史上初、TVer2億回再生の“お化け番組”
人気バラエティー番組「水曜日のダウンタウン」(TBSテレビ系)に注目が集まっています。というのも、現代用語の基礎知識選「2025 T&D保険グループ新語・流行語大賞」にて、同番組の人気企画「名探偵津田」で生み出されたお笑いコンビ・ダイアン津田篤宏さんの「長袖をください」というセリフと、「水ダウ」で大ブレークしたピン芸人ひょうろくさんがノミネートされたからです。2024年ノミネートのなかったお笑い界から2語も選ばれたことで、あらためて「水ダウ」の人気を証明することになりました。
この「水ダウ」ですが、番組名通りダウンタウンの冠番組として2014年4月にスタート。動画配信サービスのTVerでは、お気に入り登録数が678万人(2025年11月7日時点)となり、総再生回数が初めて2億回を超えた“お化け番組”として知られています。
普通のバラエティー番組にない奇想天外な企画で人気を集め、現在でも毎週のように視聴者を驚かせる内容を放送中です。まだ無名の芸人を抜てきする企画も多く、ひょうろくさんは2024年5月に「怪しい高額報酬バイト」に関するドッキリ企画で話題となり、2025年2月に放送した「ひょうろくとケンケンの冬休み」で大人気に。独特な雰囲気のキャラと優しい性格が評判を呼び、現在では俳優としても活躍するまでになりました。
また「名探偵津田」は、キレ芸を得意とする津田さんがロケの最中に事件に巻き込まれるドッキリ企画。無理やりミステリードラマの世界に連れ込まれ、理不尽な仕打ちを受けながら津田さんが事件を解決する姿がウケて大ヒットした企画です。

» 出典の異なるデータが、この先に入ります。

(** C6.  For a configuration with [idealReviews > 0], [calculateConfidence]
    returns the five factors with
    [sample_size = min(100, rating_count / idealReviews * 100)] (0 when the
    feedback category is absent), [verification_level] 100 for gold, 75
    for silver, 50 for bronze and 0 otherwise, and a [level] that is the
    blend [0.3*sample_size + 0.2*consistency + 0.1*diversity + 0.2*recency
    + 0.2*verification_level] rounded to the nearest integer. *)
Theorem C6_confidence_factors
    (c : IReputationDataComponents xreal) (cfg : ConfidenceConfig xreal)
    (i : R) :
  idealReviews cfg = Fin i -> 0 < i -> rating_count_finite c ->
  exists sample verified : R,
    ConfidenceResult.factors (calculateConfidence c cfg) =
      [("sample_size", Fin sample); ("consistency", Fin 70);
       ("diversity", Fin 60); ("recency", Fin 80);
       ("verification_level", Fin verified)] /\
    sample = Rmin 100 (reviews c / i * 100) /\
    (feedbackMetrics c = None -> sample = 0) /\
    (stated_level c = Some "gold" -> verified = 100) /\
    (stated_level c = Some "silver" -> verified = 75) /\
    (stated_level c = Some "bronze" -> verified = 50) /\
    (stated_level c <> Some "gold" -> stated_level c <> Some "silver" ->
     stated_level c <> Some "bronze" -> verified = 0) /\
    ConfidenceResult.level (calculateConfidence c cfg) =
      Fin (XReal.Rround
             (0.3 * sample + 0.2 * 70 + 0.1 * 60 + 0.2 * 80
              + 0.2 * verified)).
Proof.
  intros Hi Hpos Hrc.
  rewrite (calculateConfidence_xreal c cfg i Hi Hpos Hrc). cbn.
  exists (sample_size c i), (level_points (stated_level c)).
  split; [reflexivity|]. split; [reflexivity|].
  split.
  { intros Hnone. unfold sample_size, reviews. rewrite Hnone. cbn.
    replace (0 / i * 100) with 0 by (unfold Rdiv; lra).
    unfold Rmin. decide_R; lra. }
  split; [intros ->; reflexivity|].
  split; [intros ->; reflexivity|].
  split; [intros ->; reflexivity|].
  split; [|reflexivity].
  intros Hg Hs Hb. unfold level_points.
  destruct (stated_level c) as [l|]; [|reflexivity].
  destruct (String.eqb_spec l "gold") as [->|_]; [congruence|].
  destruct (String.eqb_spec l "silver") as [->|_]; [congruence|].
  destruct (String.eqb_spec l "bronze") as [->|_]; [congruence|].
  reflexivity.
Qed.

誰も思い付かない企画や人選をする「水ダウ」ですが、「徳川慶喜を生で見たことがある人 まだギリこの世にいる説」や「新元号を当てるまで脱出できない生活」などで、テレビ業界の権威ある賞・ギャラクシー賞をたびたび受賞。奇才と呼ばれるTBSの演出家・藤井健太郎さんを中心に、レベルの高いスタッフが作り出す斬新な企画で視聴者を熱狂させています。
そんな「水ダウ」は、攻め過ぎる企画が多いので、炎上騒動や警察沙汰も起こしています。警察沙汰で話題を集めたのは、2018年に恵比寿駅付近で起きた“連れ去り騒動”です。

警察出動、「不謹慎」批判・炎上した事例とは
同番組ではドッキリの一環としてお笑い芸人を連れ去ることがありますが、このときは現場を目撃した人から110番通報が相次ぎ警視庁が出動する騒動に。担当ディレクター二人が警察から厳重注意を受けたと報じられ、やり過ぎだとSNSで批判が集まりました。さらに同じ年の年末、東京都練馬区の「としまえん」で実施した生企画に多数の視聴者が集まり、周辺の道路が渋滞するなど110番が相次ぐ騒動を起こしています。
また、内容が不適切だと物議を醸し、SNSなどで炎上した企画はいくつもあります。2015年には、「ブックオフの福袋買うヤツどうかしてる説」という失礼な企画でおわび文を出し、2016年放送の「水戸なら今でも印籠の効果あるんじゃないか説」では、水戸市が内容に虚偽があったとして、放送倫理・番組向上機構(BPO)に意見書を提出する騒ぎに。
その後も炎上騒ぎはたびたび起き、「テレビのロケが一度も来たことのない店、東京23区内にも探せばそこそこある説」が、飲食店に失礼だと批判されました。「コロナ対策、いまだに現役バリバリの現場があっても従わざるを得ない説」も批判を受け、ここ最近でもお笑いコンビ・インディアンスの改名ドッキリや、2025年8月に放送した「説教中でもやっぱり身の安全が第一説」も炎上の対象となっています。
こんなにも、称賛と批判が同時に集まるバラエティーは珍しく、唯一無二の番組として存在感を発揮している「水ダウ」。人気の理由は、10年以上にもわたって、“攻めの姿勢”を崩さないところです。これだけの人気番組になればおとなしい安全運転の企画にシフトしても不思議ではありませんが、変わらず過激で物議を醸す企画を作り続ける姿勢が視聴者から支持されています。
元気があった頃のテレビらしく、予算を掛けてぜいたくにふざけた企画を作る番組だからこそ、YouTube動画に負けず幅広い世代から人気を集めるのだと考えます。
そして今回の「流行語大賞」のノミネートによって、今後さらに視聴者から注目を集めるでしょう。守りに入らずにとがった面白い企画を放送し続けて、賛否両論を巻き起こしてくれることに期待します。